The board may negotiate or arrange for stop-loss insurance coverage that limits the program’s fiscal responsibility for the total costs of health services provided to program subscribers, or arrange for participating health plans to share or assure the financial risk for a portion of the total cost of health care services to program subscribers, or both.

(Added by Stats. 1997, Ch. 623, Sec. 2. Effective January 1, 1998.)

12693.53.
  

The board shall develop and utilize appropriate cost containment measures to maximize the coverage offered under the program. Those measures may include limiting the expenditure of state funds for this purpose to the price to the state for the lowest cost plan contracting with the program and creation of program rules that restrict the ability of employers or applicants to drop existing coverage in order to qualify children for the program.

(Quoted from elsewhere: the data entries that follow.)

(* ===== verification/HostProcessProps.v ===== *)
(** * Properties of host processes *)

From stdpp Require Import base tactics list option gmap strings.
From Stdlib Require Import ZArith Lia.
From S2P Require Import Prelude PyStr SafePath Backends HostProcess.

(** ** The checks of an execution *)

(** A rule forbids a command: its text occurs in the command line, or the command starts
    with its arguments, the last one up to its [=] if it ends in one. *)
Definition forbids (command : list string) (rule : command_rule) : Prop :=
  match rule with
  | RText text => contains text (String.concat " " command) = true
  | RPrefix args =>
      exists init final, args = init ++ [final] /\
        if endswith_eq final then exists arg rest, command = init ++ arg :: rest /\ startswith final arg = true
        else exists rest, command = args ++ rest
  end.

Lemma take_prefix {A} (l k : list A) : take (length k) l = k <-> exists r, l = k ++ r.
Proof.
  split.
  - intros E. exists (drop (length k) l). rewrite <- E at 1. by rewrite take_drop.
  - intros [r ->]. by rewrite take_app_length.
Qed.

Lemma rule_matches_spec command rule : rule_matches command rule = true <-> forbids command rule.
Proof.
  destruct rule as [text|args]; [done|]. unfold rule_matches, forbids.
  destruct args as [|final init _] using rev_ind.
  { cbn. split; [done|]. intros (i & f & E & _). by destruct i. }
  rewrite last_snoc, length_app. cbn [length].
  replace (length init + 1 - 1) with (length init) by lia. rewrite take_app_length.
  assert (U : forall i f, init ++ [final] = i ++ [f] -> i = init /\ f = final).
  { intros i f E%app_inj_tail. naive_solver. }
  case_bool_decide as L.
  - split; [done|]. intros (i & f & [-> ->]%U & H). destruct (endswith_eq final).
    + destruct H as (arg & rest & -> & _). rewrite length_app in L. cbn in L. lia.
    + destruct H as [rest ->]. rewrite !length_app in L. cbn in L. lia.
  - destruct (endswith_eq final) eqn:Eq.
    + rewrite andb_true_iff, bool_decide_eq_true, take_prefix. split.
      * intros [[r ->] M]. exists init, final. split; [done|]. rewrite Eq.
        rewrite lookup_app_r, Nat.sub_diag in M by done.
        destruct r as [|arg rest]; [done|]. exists arg, rest. by split.
      * intros (i & f & [-> ->]%U & H). rewrite Eq in H. destruct H as (arg & rest & -> & S). split; [by eexists|].
        by rewrite lookup_app_r, Nat.sub_diag.
    + replace (length init + 1) with (length (init ++ [final])) by (rewrite length_app; done).
      rewrite bool_decide_eq_true, take_prefix. split.
      * intros H. exists init, final. by rewrite Eq.
      * intros (i & f & [-> ->]%U & H). by rewrite Eq in H.
Qed.

Lemma is_command_forbidden_spec command rules :
  is_command_forbidden command rules = true <-> exists rule, rule ∈ rules /\ forbids command rule.
Proof.
  induction rules as [|rule rules IH]; cbn [is_command_forbidden].
  - split; [done|]. by intros (r & ?%not_elem_of_nil & _).
  - destruct (rule_matches command rule) eqn:M.
    + split; [|done]. intros _. exists rule. split; [left|by apply rule_matches_spec].
    + rewrite IH. split.
      * intros (r & H & F). exists r. split; [by right|done].
      * intros (r & [->|H]%elem_of_cons & F); [|by exists r]. apply rule_matches_spec in F. congruence.
Qed.

(** What an execution on the host may do. For the default restrictions, if the checks of a
    run pass, its group directory and the directory of the runner are, with symbolic links
    followed, below the directory of the groups or that of the runner; the command is
    the runner, and no rule forbids it; and the timeout is at most an hour. *)
Theorem host_run_confined resolve expanduser data_root runner_root python group_folder timeout d r c t :
  let x := new_executor resolve expanduser data_root runner_root python NoRestrictions in
  (forall p, resolve (resolve p) = resolve p) ->
  prepare_run resolve x group_folder timeout = Ok (d, r, c, t) ->
  (path_prefix (resolve (xe_data_root x ++ ["groups"])) d = true \/ path_prefix (xe_runner_root x) d = true) /\
  r = xe_runner_root x /\ c = build_command x /\
  (forall rule, rule ∈ DEFAULT_FORBIDDEN -> ~ forbids c rule) /\
  (t <= 3600)%Z /\ (forall limit, timeout = Some limit -> t <= limit)%Z.
Proof.
  intros x Idem H. unfold prepare_run, resolve_group_dir, validate_runner_root in H.
  set (dir := resolve _) in H. destruct (validate_path resolve dir _) eqn:V; [|done].
  destruct (validate_path resolve (xe_runner_root x) _) eqn:V'; [|done]. cbn [mbind result_bind] in H.
  destruct (is_command_forbidden _ _) eqn:F; [done|]. injection H as <- <- <- <-.
  split; [|split; [done|split; [done|split]]].
  - unfold validate_path, x in V. cbn in V. unfold dir in V. rewrite !Idem, orb_false_r in V. fold x dir in V.
    apply orb_true_iff in V. exact V.
  - intros rule Hr Fr. assert (is_command_forbidden (build_command x) DEFAULT_FORBIDDEN = true)
      by (apply is_command_forbidden_spec; by exists rule). change (hr_forbidden_commands (xe_restrictions x)) with DEFAULT_FORBIDDEN in F. congruence.
  - unfold resolve_timeout, x. cbn. unfold DEFAULT_MAX_EXECUTION_TIME.
    destruct timeout; (split; [lia|]); intros l [= <-]; lia.
Qed.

(Added by Stats. 1997, Ch. 623, Sec. 2. Effective January 1, 1998.)

12693.54.
  

A contract entered pursuant to this part shall be exempt from any provision of law relating to competitive bidding, and shall be exempt from the review or approval of any division of the Department of General Services. The board shall not be required to specify the amounts encumbered for each contract, but may allocate funds to each contract based on the projected or actual subscriber enrollments to a total amount not to exceed the amount appropriate for the program including family contributions.

(Added by Stats. 1997, Ch. 623, Sec. 2. Effective January 1, 1998.)

12693.55.
  

(a) A health care provider who is furnished documentation of a person’s enrollment in the program shall not seek reimbursement nor attempt to obtain payment for any covered services provided to that person other than from the participating health plan covering that person or from other entities that the board enters into contracts or interagency agreements with to provide or pay for benefits under this part pursuant to Section 12693.26.

(b) The provisions of subdivision (a) do not apply to any copayments required under this part for the covered services provided to the person.

(c) For purposes of this section, “health care provider” means any professional person, organization, health facility, or other person or institution licensed by the state to deliver or furnish health care services.

(Amended by Stats. 2011, Ch. 29, Sec. 1. (AB 102) Effective June 29, 2011.)